◆ **ASSIGNED TASK**
From the records below, print exactly the lines starting at the one containing "Z.testbit c 5 = (phase =? 1) /\" and ending at the one containing "intros i Hi. now apply SSC_CONF_high_bits.", ends included, and nothing else.

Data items

══════════

(** C3 (amended): for every width in [2,8] the width field of the byte is
    [width - 1] and lies in the range 1 to 7; heading, phase, polarity and
    duplex are bits 4, 5, 6 and 7, above the width field; bit 3 and the
    bits from 8 on are clear. *)
Theorem SSC_CONF_layout (width heading phase polarity duplex : Z) :
  2 <= width <= 8 ->
  is_flag heading -> is_flag phase -> is_flag polarity -> is_flag duplex ->
  let c := SSC_CONF width heading phase polarity duplex in
  conf_width_field c = width - 1 /\
  1 <= conf_width_field c <= 7 /\
  Z.testbit c 3 = false /\
  Z.testbit c 4 = (heading =? 1) /\
  Z.testbit c 5 = (phase =? 1) /\
  Z.testbit c 6 = (polarity =? 1) /\
  Z.testbit c 7 = (duplex =? 1) /\
  (forall i, 8 <= i -> Z.testbit c i = false).
Proof.
  intros Hw Hh Hp Hpol Hd c. subst c.
  pose proof (SSC_CONF_width_field _ _ _ _ _ Hw Hh Hp Hpol Hd) as Hf.
  split; [exact Hf|]. split; [rewrite Hf; lia|].
  pose proof (SSC_CONF_flag_bits _ _ _ _ _ Hw Hh Hp Hpol Hd)
    as (H3 & H4 & H5 & H6 & H7).
  repeat (split; [assumption|]).
  intros i Hi. now apply SSC_CONF_high_bits.
Qed.

Lemma SSC_CONF_layout_witness :
  let c := SSC_CONF 8 1 0 1 0 in
  conf_width_field c = 8 - 1 /\
  1 <= conf_width_field c <= 7 /\
  Z.testbit c 3 = false /\
  Z.testbit c 4 = (1 =? 1) /\
  Z.testbit c 5 = (0 =? 1) /\
  Z.testbit c 6 = (1 =? 1) /\
  Z.testbit c 7 = (0 =? 1) /\
  (forall i, 8 <= i -> Z.testbit c i = false).
Proof.
  apply (SSC_CONF_layout 8 1 0 1 0); unfold is_flag; lia.
Defined.

(** C7, as stated, fails: the macro gives a value for widths outside
    [2,8] too, and that value reports nothing: width 18 with heading 0
    yields the very byte of width 2 with heading 1.  So no test on the
    result can tell the widths outside [2,8] from those inside. *)
Lemma SSC_CONF_rejects_nothing :
  encodeFrame_spec 9 0 0 0 0 = None /\
  SSC_CONF 9 0 0 0 0 = 8 /\
  encodeFrame_spec 18 0 0 0 0 = None /\
  encodeFrame_spec 2 1 0 0 0 = Some 17 /\
  SSC_CONF 18 0 0 0 0 = 17 /\
  SSC_CONF 2 1 0 0 0 = 17 /\
  ~ (exists fails : Z -> bool,
       forall width heading phase polarity duplex,
         is_flag heading -> is_flag phase ->
         is_flag polarity -> is_flag duplex ->
         (fails (SSC_CONF width heading phase polarity duplex) = true
          <-> ~ 2 <= width <= 8)).
Proof.
  repeat split; try reflexivity.
  intros [fails Hall].
  pose proof (Hall 18 0 0 0 0) as Hout.
  pose proof (Hall 2 1 0 0 0) as Hin.
  change (SSC_CONF 18 0 0 0 0) with 17 in Hout.
  change (SSC_CONF 2 1 0 0 0) with 17 in Hin.
  unfold is_flag in Hout, Hin.
  assert (H17 : fails 17 = true) by (apply Hout; lia).
  apply Hin in H17; lia.
Qed.

(** C7 (amended): the frame-config macro has no error path.  For every
    width in [2,8] and flags in {0,1} it yields the byte the specification's
    encoder returns, in 0..255, from which the five arguments can be read
    back; for a width outside [2,8] it yields a value as well (8 for
    width 9). *)
Theorem SSC_CONF_succeeds (width heading phase polarity duplex : Z) :
  2 <= width <= 8 ->
  is_flag heading -> is_flag phase -> is_flag polarity -> is_flag duplex ->
  let c := SSC_CONF width heading phase polarity duplex in
  encodeFrame_spec width heading phase polarity duplex = Some c /\
  0 <= c <= 255 /\
  conf_width_field c + 1 = width /\
  conf_heading c = heading /\ conf_phase c = phase /\
  conf_polarity c = polarity /\ conf_duplex c = duplex.
Proof.
  intros Hw Hh Hp Hpol Hd c. subst c.
  split.
  { unfold encodeFrame_spec.
    destruct (Z.ltb_spec width 2); [lia|].
    destruct (Z.ltb_spec 8 width); [lia|]. reflexivity. }
  split; [now apply SSC_CONF_ubyte|].
  split; [rewrite SSC_CONF_width_field by assumption; lia|].
  now apply SSC_CONF_flags.
Qed.

Lemma SSC_CONF_succeeds_witness :
  let c := SSC_CONF 5 1 1 0 1 in
  encodeFrame_spec 5 1 1 0 1 = Some c /\
  0 <= c <= 255 /\
  conf_width_field c + 1 = 5 /\
  conf_heading c = 1 /\ conf_phase c = 1 /\
  conf_polarity c = 0 /\ conf_duplex c = 1.
Proof.
  apply (SSC_CONF_succeeds 5 1 1 0 1); unfold is_flag; lia.
Defined.

(** ** SSC I/O ports *)

Ltac port_cases :=
  repeat match goal with
         | H : In _ SSC_MRST |- _ =>
             simpl in H; destruct H as [<- | [<- | [<- | []]]]
         | H : In _ SSC_MTSR |- _ =>
             simpl in H; destruct H as [<- | [<- | [<- | []]]]
         | H : In _ SSC_SCLK |- _ =>
             simpl in H; destruct H as [<- | [<- | [<- | []]]]
         end.

(** Every constant lies within the bit range of its role, and the three
    ranges have no bit in common. *)
Lemma port_ranges (mrst mtsr sclk : Z) :
  In mrst SSC_MRST -> In mtsr SSC_MTSR -> In sclk SSC_SCLK ->
  Z.land mrst MRST_MASK = mrst /\
  Z.land mtsr MTSR_MASK = mtsr /\
  Z.land sclk SCLK_MASK = sclk.
Proof. intros Hr Ht Hc. port_cases; repeat split; reflexivity. Qed.

Lemma port_masks_disjoint :
  Z.land MRST_MASK MTSR_MASK = 0 /\
  Z.land MRST_MASK SCLK_MASK = 0 /\
  Z.land MTSR_MASK SCLK_MASK = 0.
Proof. repeat split; reflexivity. Qed.

Lemma SSC_PORTS_projections (mrst mtsr sclk : Z) :
  In mrst SSC_MRST -> In mtsr SSC_MTSR -> In sclk SSC_SCLK ->
  ports_mrst (SSC_PORTS mrst mtsr sclk) = mrst /\
  ports_mtsr (SSC_PORTS mrst mtsr sclk) = mtsr /\
  ports_sclk (SSC_PORTS mrst mtsr sclk) = sclk.
Proof. intros Hr Ht Hc. port_cases; repeat split; reflexivity. Qed.

(** C5: the constants of the three roles occupy pairwise disjoint bit
    ranges; for one constant per role the bitwise OR equals the sum, and
    each role's code is recovered from the combined value, so two
    selections with the same value are the same selection. *)
Theorem SSC_PORTS_additive (mrst mtsr sclk : Z) :
  In mrst SSC_MRST -> In mtsr SSC_MTSR -> In sclk SSC_SCLK ->
  (Z.land mrst mtsr = 0 /\ Z.land mrst sclk = 0 /\ Z.land mtsr sclk = 0) /\
  (Z.land mrst MRST_MASK = mrst /\ Z.land mtsr MTSR_MASK = mtsr /\
   Z.land sclk SCLK_MASK = sclk) /\
  (Z.land MRST_MASK MTSR_MASK = 0 /\ Z.land MRST_MASK SCLK_MASK = 0 /\
   Z.land MTSR_MASK SCLK_MASK = 0) /\
  SSC_PORTS mrst mtsr sclk = mrst + mtsr + sclk /\
  (ports_mrst (SSC_PORTS mrst mtsr sclk) = mrst /\
   ports_mtsr (SSC_PORTS mrst mtsr sclk) = mtsr /\
   ports_sclk (SSC_PORTS mrst mtsr sclk) = sclk) /\
  (forall mrst' mtsr' sclk',
     In mrst' SSC_MRST -> In mtsr' SSC_MTSR -> In sclk' SSC_SCLK ->
     SSC_PORTS mrst mtsr sclk = SSC_PORTS mrst' mtsr' sclk' ->
     mrst = mrst' /\ mtsr = mtsr' /\ sclk = sclk').
Proof.
  intros Hr Ht Hc.
  split; [port_cases; repeat split; reflexivity|].
  split; [now apply port_ranges|].
  split; [exact port_masks_disjoint|].
  split; [port_cases; reflexivity|].
  split; [now apply SSC_PORTS_projections|].
  intros mrst' mtsr' sclk' Hr' Ht' Hc' Heq.
  destruct (SSC_PORTS_projections mrst mtsr sclk Hr Ht Hc) as (A1 & A2 & A3).
  destruct (SSC_PORTS_projections mrst' mtsr' sclk' Hr' Ht' Hc')
    as (B1 & B2 & B3).
  rewrite Heq in A1, A2, A3.
  repeat split; congruence.
Qed.

Lemma SSC_PORTS_additive_witness :
  In SSC_MRST_P05 SSC_MRST /\ In SSC_MTSR_P04 SSC_MTSR /\
  In SSC_SCLK_P03 SSC_SCLK /\
  SSC_PORTS SSC_MRST_P05 SSC_MTSR_P04 SSC_SCLK_P03
  = SSC_MRST_P05 + SSC_MTSR_P04 + SSC_SCLK_P03.
Proof.
  assert (Hr : In SSC_MRST_P05 SSC_MRST) by (simpl; auto).
  assert (Ht : In SSC_MTSR_P04 SSC_MTSR) by (simpl; auto).
  assert (Hc : In SSC_SCLK_P03 SSC_SCLK) by (simpl; auto).
  repeat (split; [assumption|]).
  apply (SSC_PORTS_additive SSC_MRST_P05 SSC_MTSR_P04 SSC_SCLK_P03 Hr Ht Hc).
Defined.

(** ** Life cycle *)

Lemma mid_transfer_reachable : reachable mid_transfer.
Proof.
  exists 11, 135, SSC_MASTER, [Ports 21; Enable; Talk [170; 187] 2].
  reflexivity.
Qed.

Lemma hsk_ssc_enable_state (s : ssc) :
  state (hsk_ssc_enable s)
  = match state s with
    | EnabledBusy => EnabledBusy
    | _ => EnabledIdle
    end.
Proof. unfold hsk_ssc_enable. destruct s as [[] ? ? ? ? ? ? ?]; reflexivity. Qed.

(** C9, as stated, fails: a state in the middle of a transfer is reachable,
    and there [enable], once or twice, leaves Enabled-Busy, not
    Enabled-Idle. *)
Lemma hsk_ssc_enable_while_busy :
  reachable mid_transfer /\
  state (hsk_ssc_enable mid_transfer) = EnabledBusy /\
  state (hsk_ssc_enable (hsk_ssc_enable mid_transfer)) = EnabledBusy /\
  state (hsk_ssc_enable mid_transfer) <> EnabledIdle.
Proof.
  split; [exact mid_transfer_reachable|].
  repeat split; try reflexivity. discriminate.
Qed.

(** C9 (amended): [enable] and [disable] are idempotent in every state:
    twice in a row gives the same state as once.  After [disable] the state
    is Disabled; after [enable] it is Enabled-Idle, except that a transfer
    in flight stays Enabled-Busy. *)
Theorem hsk_ssc_enable_disable_idempotent (s : ssc) :
  hsk_ssc_enable (hsk_ssc_enable s) = hsk_ssc_enable s /\
  hsk_ssc_disable (hsk_ssc_disable s) = hsk_ssc_disable s /\
  state (hsk_ssc_disable s) = Disabled /\
  state (hsk_ssc_enable s)
  = match state s with
    | EnabledBusy => EnabledBusy
    | _ => EnabledIdle
    end.
Proof.
  split; [|split; [|split]].
  - unfold hsk_ssc_enable. destruct s as [[] ? ? ? ? ? ? ?]; reflexivity.
  - reflexivity.
  - reflexivity.
  - apply hsk_ssc_enable_state.
Qed.

(** ** Transceive engine *)

Local Close Scope Z_scope.

Section Transfer.
Variable s : ssc.
Variables pre post tx : list Z.
Variable b : Z.
Hypothesis Hbusy : state s = EnabledBusy.
Hypothesis Hbuffer : buffer s = pre ++ b :: tx ++ post.
Hypothesis Hcursor : cursor s = length pre.
Hypothesis Hlen : len s = length pre + S (length tx).

(** One completion: the byte in flight is replaced by the received one;
    the transfer goes on with the next byte, or ends with the last. *)
Lemma completion_step (r : Z) :
  completion r s
  = Some (match tx with
          | [] =>
              (with_state EnabledIdle
                 (with_transfer (pre ++ r :: tx ++ post) (len s)
                    (S (length pre)) s),
               [Complete (length pre) r])
          | b' :: _ =>
              (with_transfer (pre ++ r :: tx ++ post) (len s)
                 (S (length pre)) s,
               [Complete (length pre) r; Transmit (S (length pre)) b'])
          end).
Proof using All.
  unfold completion. rewrite Hbusy, Hbuffer, Hcursor, Hlen. cbn zeta.
  rewrite list_lookup_middle by reflexivity. cbn [mbind option_bind].
  replace (<[length pre := r]> (pre ++ b :: tx ++ post))
    with (pre ++ r :: tx ++ post)
    by (rewrite <- (Nat.add_0_r (length pre)); now rewrite insert_app_r).
  destruct tx as [|b' tx'].
  - replace (S (length pre) <? length pre + S (length (@nil Z)))
      with false by (symmetry; apply Nat.ltb_ge; simpl; lia).
    reflexivity.
  - replace (S (length pre) <? length pre + S (length (b' :: tx')))
      with true by (symmetry; apply Nat.ltb_lt; simpl; lia).
    replace (pre ++ r :: (b' :: tx') ++ post)
      with ((pre ++ [r]) ++ b' :: tx' ++ post)
      by (now rewrite <- app_assoc).
    rewrite list_lookup_middle by (rewrite length_app; simpl; lia).
    reflexivity.
Qed.
End Transfer.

══════════

◆ **ANSWER TO THIS PROBLEM**
  Z.testbit c 5 = (phase =? 1) /\
  Z.testbit c 6 = (polarity =? 1) /\
  Z.testbit c 7 = (duplex =? 1) /\
  (forall i, 8 <= i -> Z.testbit c i = false).
Proof.
  intros Hw Hh Hp Hpol Hd c. subst c.
  pose proof (SSC_CONF_width_field _ _ _ _ _ Hw Hh Hp Hpol Hd) as Hf.
  split; [exact Hf|]. split; [rewrite Hf; lia|].
  pose proof (SSC_CONF_flag_bits _ _ _ _ _ Hw Hh Hp Hpol Hd)
    as (H3 & H4 & H5 & H6 & H7).
  repeat (split; [assumption|]).
  intros i Hi. now apply SSC_CONF_high_bits.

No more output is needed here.